Today, February 2, would have been Rafferty’s first birthday.
A happy little boy, perhaps with curls in his hair like mine, taking his first steps around the living room, my arms outstretched, waiting to catch him.
Just a playful image to hold in my mind: our beautiful little boy was stillborn at 38 weeks exactly a year ago.
His passing came without warning. A few days before he died, he was an active little baby, his arms and feet pushing against Larna’s belly. Little shapes bopping out playfully from her round tummy.
The shock of his passing was immense. It was impossible to comprehend when it happened. I remember the phone ringing, and a lady at the hospital telling me I had to come in right away. Larna was too upset to speak.
I asked the woman on the phone: “Is everything OK?” She would not say, but I knew the answer.
A man usually of few emotions, I wept against the side of the bed as I held Larna’s hand in a darkened hospital ward half an hour later.
As Raffie was a fully developed baby, the doctor said it was better if he be born via natural birth and encouraged us to choose this option, even though it felt so ghastly and cruel and would mean Larna would have to go through labour and give birth. But the doctor said it was a safer option, especially if we decided one day to have another child, and so we agreed
We returned in the morning. Larna was inconsolable in the car as we approached the hospitable: “Raffie, why did you leave us?” she repeated over and over.
There were no answers. As a mother, Larna had lovingly carried Raffie for 38 tiring weeks, battled through severe morning sickness and an earlier miscarriage scare. More than anyone in the world, she deserved a healthy baby.
If there was a God, I thought, he was cruel and vindictive.
Through a vail of tears, Raffie was born in the early hours of Sunday morning at the Royal Women’s Hospital.
Even though I knew there was no hope, I had, up until his birth, prayed for a miracle. That some how the doctors had been wrong, that he would still be alive.
The moment he was born will stay with me for ever: a little boy who did not utter a sound.
We held Raffie’s little body, stroked his soft skin, held his fingers and toes and took photographs. In one of those photos, I can see the sadness etched on my face, it is the saddest I have ever been.
We would have given anything for just a few moments of him warm and breathing against our skin.
Later that day I drove home to shower and get some rest before returning to the hospital in the evening. It was one of those scorching February days. I felt the heat as a crushing, suffocating sadness. I felt empty and deeply depressed. The world seemed completely changed, drained of colour for ever.
At home, I lay down on our bed while the fan whirred, next to an empty crib that should have been Raffie’s: it was the loneliest, saddest empty space in the world.
Two days later, on a Tuesday, we said goodbye to Raffie.
His little white coffin engraved with Rafferty” and my surname ‘Schlesinger” stood at the end of a small chapel hall attached to the funeral parlour.

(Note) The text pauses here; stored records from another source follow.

(** * Bedrock-bank detection: a shallow embedding of [src/river/bedrock_banks.py]

    The module scans elevation profiles taken across a river and reports, for
    each side of each profile, the first sample that rises high enough, steeply
    enough and stays high for long enough.

    Conventions of the embedding.
    - Python [float] values are read as real numbers ([R]); [math.atan] is the
      arctangent of the Standard Library and [math.degrees x] is
      [x * (180 / PI)].  [float('inf')] is an explicit top element.
    - Python [int] values are [Z]; list indices follow Python's rules
      (negative indices count from the end, out of range raises [IndexError]).
    - An exception is a value of [exn]; code that may raise returns
      [result A] and sequencing is the bind of that monad.
    - The insertion-ordered [dict] of profiles is an association list.
    - The geometry engine (QGIS) is a set of section variables. *)

From Stdlib Require Import Reals Lra Lia ZArith List String Bool.
From Stdlib Require Import Sorting.Sorted Sorting.Permutation.
Import ListNotations.

Set Implicit Arguments.

(** ** Python run-time model *)

Module Py.

Inductive exn : Type :=
| IndexError
| ZeroDivisionError
| QgsProcessingException.

Inductive result (A : Type) : Type :=
| Ok (a : A)
| Raise (e : exn).

Arguments Ok {A} a.
Arguments Raise {A} e.

Definition bind {A B : Type} (m : result A) (k : A -> result B) : result B :=
  match m with
  | Ok a => k a
  | Raise e => Raise e
  end.

Definition len {A : Type} (l : list A) : Z := Z.of_nat (List.length l).

(** [l[k]] *)
Definition getitem {A : Type} (l : list A) (k : Z) : result A :=
  let k' := if (k <? 0)%Z then (len l + k)%Z else k in
  if (k' <? 0)%Z then Raise IndexError
  else match nth_error l (Z.to_nat k') with
       | Some a => Ok a
       | None => Raise IndexError
       end.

We sat together and said our goodbyes.
Behind us, my daughter Edie, nearly two then, provided some ill-timed, but much-needed comedic relief, ransacking purses and bags and running around with the bunches of colourful balloons that decorated the hall.
When it was my turn to speak, I read from something I had prepared. At the end, my emotions got the better of me and I collapsed into tears:
I never thought hello and goodbye would come so quickly.
You were a beautiful boy with your mom’s long hands and your dad’s frown.
Raffie, I was so looking forward to kicking the ball with you in the park, watching your delighted face discover new things, hearing you say your first words.
I don’t know why you left us, but just know that where ever you are, your mom and dad and big sister Edie love you so much.
Our hearts are broken, but with time they will heal and we know that you will be watching over us.
We will never forget you. You will always be a part of our family.
You are inside of me, in my heart.
You are my son.
My sweet little Raffie.
My little rascal
After the service, we let go 38 balloons into the air – one for every week Raffie had grown in Larna’s tummy.
The saddest part was watching the car with his coffin drive away, knowing that we were saying goodbye to him for the last time and knowing that we would not watch him grow older, not even for a day.
Later that day we had a picnic in his honour in Queen’s Park in Moonee Ponds under a big shady tree. The pain lifted briefly that afternoon. Perhaps we were just numb or too tired or just relieved to have made it this far.
Twelve months have passed, and I don’t think I have really comes to terms with losing our boy. Do you ever?
Today, we celebrate Raffie’s birthday. It is hard to accept that he is not hear running around, playing with his big sister, saying his first words, being a little rascal.
We speak about Raffie all the time and miss him terribly. He is part of our family. Edie may not yet be three, but she knows all about her baby brother and we encourage her to look at pictures of him and say his name.
Rest in peace my beautiful little man. We love you, always.